By Chuck Curley
The Evening Sun
Hanover, Pa. — Newton’s Third Law states, “For every action, there is an equal and opposite reaction.”
The same could be said for Dwayne Smith’s athletic career.
When the 17-year Hanover Borough police officer found he didn’t have the available schedule to play team sports, he took up running.
When he began to suffer nagging injuries from running, he found the triathlon - the endurance combination of swimming, biking and running.
This weekend, when he enters the Eagleman Ironman 70.3 in Cambridge, Md., he’s hoping his move to the triathlon leads to a spot in the Ford Ironman World Championships in Hawaii.
“It’s become my lifestyle. This sport has become my identity of mine, where people identify me with the sport now,” Smith said.
Smith holds no illusions about his pursuit to join some of the world’s most fit athletes in October in the 50th state. To get there, he said he must place first or second in his age group in the Eagleman, a half-triathlon consisting of a 1.2-mile swim, 56-mile bike ride and 13.1-mile run.
“I want to try to qualify for the full Ironman distance (2.4-mile swim, 112-mile bike ride, 26.2-mile run) in Hawaii, although it’s going to be very difficult,” he said.
So why do it?
He said it eventually may take years to qualify for the Ironman in Hawaii, but he also feels he’s close now.
Based upon his results last year to place among the top five percent in his age group, Smith, 37, has been named an All-American by USA Triathlon.
He also has now qualified twice in the two years of the Ford Ironman 70.3 World Championships, the top meet in the half-trathlon, and will compete in the 2007 event in November in Clearwater, Fla.
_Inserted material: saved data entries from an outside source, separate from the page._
Lemma submit_step t segs write payload g s :
  inv g s -> state_of t s = Some MQ_RQ_IDLE ->
  exists s', rdma_step conf (EV_SUBMIT t segs write payload) s = Some s' /\ inv (log conf (EV_SUBMIT t segs write payload) s' g) s'.
Proof.
  intros I Hst. unfold state_of in Hst. destruct (ri_reqs s !! t) as [r|] eqn:Hr; [|done]. injection Hst as Hst.
  destruct (ri_ok _ _ _ _ _ _ I t r Hr) as (H1 & H2 & Hok). rewrite Hst in Hok. destruct Hok as (Hi & Hacc & Hv1 & Hv2 & Hv3).
  assert (Hobj : req_objs r = [] /\ req_mrs r = []).
  { destruct Hi as (_ & E1 & E2 & E3 & E4 & E5 & _). unfold req_objs, req_mrs. by rewrite E1, E2, E3, E4, E5. }
  destruct Hobj as [Hobj Hmr]. unfold view_of in Hv1, Hv2, Hv3. simpl in Hv1, Hv2, Hv3.
  apply bool_decide_eq_false in Hv1, Hv2, Hv3.
  assert (Hfresh : forall l, holds (ri_w s) l -> accepted t s l (rdma_step conf (EV_SUBMIT t segs write payload) s)
    \/ refused t s l (rdma_step conf (EV_SUBMIT t segs write payload) s)) by (intros l Hl; by eapply submit_ok).
  destruct (Hfresh _ (ri_heap _ _ _ _ _ _ I)) as [(r' & mrs' & w' & -> & A1 & A2 & A3 & A4 & A5 & A6)|(r' & mrs' & w' & -> & A1 & A2 & A3)].
  - eexists; split; [done|]. unfold log, state_of. simpl. rewrite lookup_insert_eq. simpl. rewrite A1, bool_decide_true by done.
    eapply (inv_update g s _ _ t r r' I Hr); simpl; try done; try by apply I.
    + intros t' Hne. unfold view_of, occ. simpl. rewrite filter_cons_False by congruence.
      f_equal; apply bool_decide_ext; set_solver.
    + split; [done|]. split; [done|]. rewrite A1. unfold view_of, waits, occ in *. simpl in *. rewrite filter_cons_True by done.
      rewrite (bool_decide_true (WR_SEND t ∈ _)), (bool_decide_true (t ∈ _)), (bool_decide_false (WR_LOCAL_INV t ∈ _)) by set_solver.
      simpl. rewrite A4. split_and!; try done; try lia.
    + intros l Hl. eapply holds_perm; [exact A6|]. rewrite Hobj in Hl. by rewrite (holds_unique _ _ _ Hl (ri_heap _ _ _ _ _ _ I)).
    + by rewrite A5, Hmr.
    + constructor; [done|by apply I].
    + set_solver.
    + constructor; [done|by apply I].
    + set_solver.
  - eexists; split; [done|]. unfold log, state_of. simpl. rewrite lookup_insert_eq. simpl.
    pose proof A1 as (B1 & B2 & B3 & B4 & B5 & B6 & B7). rewrite B1, bool_decide_false by done.
    eapply (inv_update g s _ _ t r r' I Hr); simpl; try done; try by apply I.
    + split; [done|]. split; [done|]. rewrite B1. unfold view_of in *. simpl in *.
      rewrite !bool_decide_false by done. done.
    + intros l Hl. rewrite Hobj in Hl. unfold req_objs. rewrite B2, B3, B4, B5. eapply holds_perm; [exact A3|].
      by rewrite (holds_unique _ _ _ Hl (ri_heap _ _ _ _ _ _ I)).
    + rewrite A2, Hmr. unfold req_mrs. by rewrite B6.
    + auto.
    + auto.
Qed.

Lemma complete_step t g s :
  inv g s -> state_of t s = Some MQ_RQ_COMPLETE -> exists s', nvme_rdma_complete_rq t s = Some s' /\ inv g s'.
Proof.
  intros I Hst. unfold state_of in Hst. destruct (ri_reqs s !! t) as [r|] eqn:Hr; [|done]. injection Hst as Hst.
  destruct (ri_ok _ _ _ _ _ _ I t r Hr) as (H1 & H2 & Hok). rewrite Hst in Hok. destruct Hok as (Ho & Hacc & Hv).
  set (rest := collect req_objs (delete t (ri_reqs s)) ++ L).
  assert (Hh : holds (ri_w s) (req_objs r ++ rest)).
  { eapply holds_perm; [apply I|]. unfold rest. by rewrite (collect_delete _ _ _ _ Hr), app_assoc. }
  unfold nvme_rdma_complete_rq. rewrite Hr. cbn [mbind option_bind].
  destruct (rdma_unmap_ok r s rest Ho Hh) as (d & mrs' & w' & -> & Hd & Hm & Hw). cbn [mbind option_bind].
  match goal with |- context [release ?x _] => change x with (rr_dma r) end. rewrite Hd.
  match goal with |- context [release _ ?x] => change x with w' end.
  destruct (release_spec _ _ _ Hw) as (w2 & -> & Hw2). cbn [mbind option_bind]. eexists; split; [done|].
  eapply (inv_update g s g _ t r _ I Hr); simpl; try done; try by apply I.
  - intros l Hl. simpl. eapply holds_perm; [exact Hw2|]. apply (Permutation_app_inv_l (req_objs r)).
    by apply (holds_unique (ri_w s)).
  - by rewrite Hm.
  - auto.
  - auto.
Qed.

Lemma cancel_step t g s :
  inv g s -> ri_recovery s = true -> state_of t s = Some MQ_RQ_IN_FLIGHT -> quiet t s ->
  exists s', rdma_step conf (EV_CANCEL t) s = Some s' /\ inv (g <| lg_cancelled ::= cons t |>) s'.
Proof.
  intros I _ Hst (Q1 & Q2 & Q3). unfold state_of in Hst. destruct (ri_reqs s !! t) as [r|] eqn:Hr; [|done]. injection Hst as Hst.
  destruct (ri_ok _ _ _ _ _ _ I t r Hr) as (H1 & H2 & Hok). rewrite Hst in Hok. destruct Hok as (Ho & Hacc & _).
  simpl. rewrite Hr. cbn [mbind option_bind]. eexists; split; [done|].
  eapply (inv_update g s _ _ t r _ I Hr); simpl; try done; try by apply I.
  - intros t' Hne. unfold view_of, occ. simpl. by rewrite filter_cons_False by congruence.
  - split; [done|]. split; [done|]. simpl. unfold view_of, occ in *. simpl in *. rewrite filter_cons_True by done.
    rewrite !bool_decide_false by done. split; [by destruct r|]. split; [simpl; lia|done].
  - auto.
  - auto.
Qed.

Lemma drain_step g s : inv g s -> inv g (s <| ri_live := false |> <| ri_sends := [] |> <| ri_recvs := [] |> <| ri_sent := [] |> <| ri_recovery := true |>).
Proof.
  intros [I1 I2 I3 I4 I5 I6 I7]. split; simpl; [|done|done|split; constructor|split; constructor|constructor|done].
  intros t r Hr. destruct (I1 t r Hr) as (H1 & H2 & Hok). split; [done|]. split; [done|].
  unfold waits, view_of in *. simpl in *. destruct (rr_state r); [naive_solver| |naive_solver].
  destruct Hok as (Ho & Hacc & _ & _ & Href & _). simpl. split_and!; try done; try lia.
Qed.

Lemma post_recv_step i g s : inv g s -> i ∉ ri_recvs s -> inv g (nvme_rdma_post_recv i s).2.
Proof.
  intros I Hi. unfold nvme_rdma_post_recv. simpl. eapply (inv_frame g s g _ I); case_bool; simpl; try done; try by apply I.
  all: try (intros l; apply holds_later); auto. constructor; [done|apply I].
Qed.

Lemma post_recv_reqs i s : ri_reqs (nvme_rdma_post_recv i s).2 = ri_reqs s.
Proof. unfold nvme_rdma_post_recv. simpl. by case_bool. Qed.

Lemma async_submit_step g s :
  inv g s -> rc_idx conf = 0 -> WR_ASYNC ∉ ri_sends s -> inv g (nvme_rdma_submit_async_event s).2.
Proof.
  intros I Hx Hn. unfold nvme_rdma_submit_async_event, ib_post_send. simpl. eapply (inv_frame g s g _ I); case_bool; simpl; try done; try by apply I.
  all: try (intros l; apply holds_later); auto.
  - intros t. apply view_same; simpl; [set_solver|set_solver|done|done].
  - constructor; [done|apply I].
  - set_solver.
Qed.

Lemma async_step ok g s :
  inv g s -> WR_ASYNC ∈ ri_sends s -> exists s', rdma_step conf (EV_ASYNC ok) s = Some s' /\ inv g s'.
Proof.
  intros I Hin. cbn [rdma_step]. destruct (take_send_ok WR_ASYNC s Hin) as (l & -> & Hn & Hnin & Hl); [by apply I|].
  cbn [mbind option_bind]. eexists; split; [done|].
  assert (Hsub : forall y, y ∈ l -> y ∈ ri_sends s) by (intros y Hy; apply Hl; [congruence|done]).
  eapply (inv_frame g s g _ I); destruct ok; simpl; try done; try by apply I.
  all: try (intros t; apply view_same; simpl; try done; apply Hl; done); auto.
Qed.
“I feel I’m more competitive in the half-Ironman distances because I feel I can push myself a little harder,” he said, “The Ironman distance is a race where you have to have patience and have more planned strategy where you somewhat have to save yourself.
“You can’t go hard in the swim and bike and have it all together for the run.”
However, Smith’s strength is running and he still competes locally in footraces, including some organized by the South Penn Road Runners Club.
In fact, Smith, a club member, won the club’s Triple Crown, based upon his finish in three annual local footraces, in 1995.
Shortly thereafter, though, he switched to the triathlon.
A veteran of more than 10 marathons, Smith said, “There were friends of mine who did them and I realized there was another challenge out there besides the marathon.”
He completed his first full triathlon in 1998 in Florida and has been training for such events since then.
“When you have some competitiveness, not just with yourself, but you know you can compete in your age group, you start setting goals for yourself,” he said.
He has posted best times of 4 hours, 32 minutes in the half-triathlon and 10:43 over the full distance.
Along the way, he has learned not to overtrain, to rest properly before competition, to eat a healthy diet, to keep sharp by entering other runs and triathlons and to master the unique challenges of a triathlon.
“When the weather’s nice, you can train in open water in lakes around here,” he said of his acknowledged weakest event, the swim. " ... In open water, when you’re navigating, it’s an issue. It’s more difficult to swim in a straight line than in a pool.”
He said the sport also requires a bicycle which any Tour de France cyclist would envy to cut through the wind.
“It is an expensive sport. I don’t have a sponsorship to support my habit, but most triathletes are not sponsored,” he said. “That limits people where they can race and how many qualifying races they can travel to.”
Yet Smith said triathlon is no longer a sport for the few. In fact, he said one triathlon in Lake Placid, N.Y., attracts 2,000 entrants and that spots in it sell out in a day.
“I think that is because there are people realizing that, when the marathon was once the challenge or the thing to do, they’re realizing there’s something else they can do to push themselves, to strive for,” he said.
Toward that goal, Smith insists he is a typical amateur athlete. His goal is not about victory. It’s about improvement and being among the best in his age group.
“I don’t care if I’m second or third in my age group as long as I’ve earned that spot,” Smith said. “That’s where I’m at.”
That spot is a berth in the Ford Ironman World Championship.
“The reason I want to go to Hawaii is it’s the Super Bowl of the sport,” he said.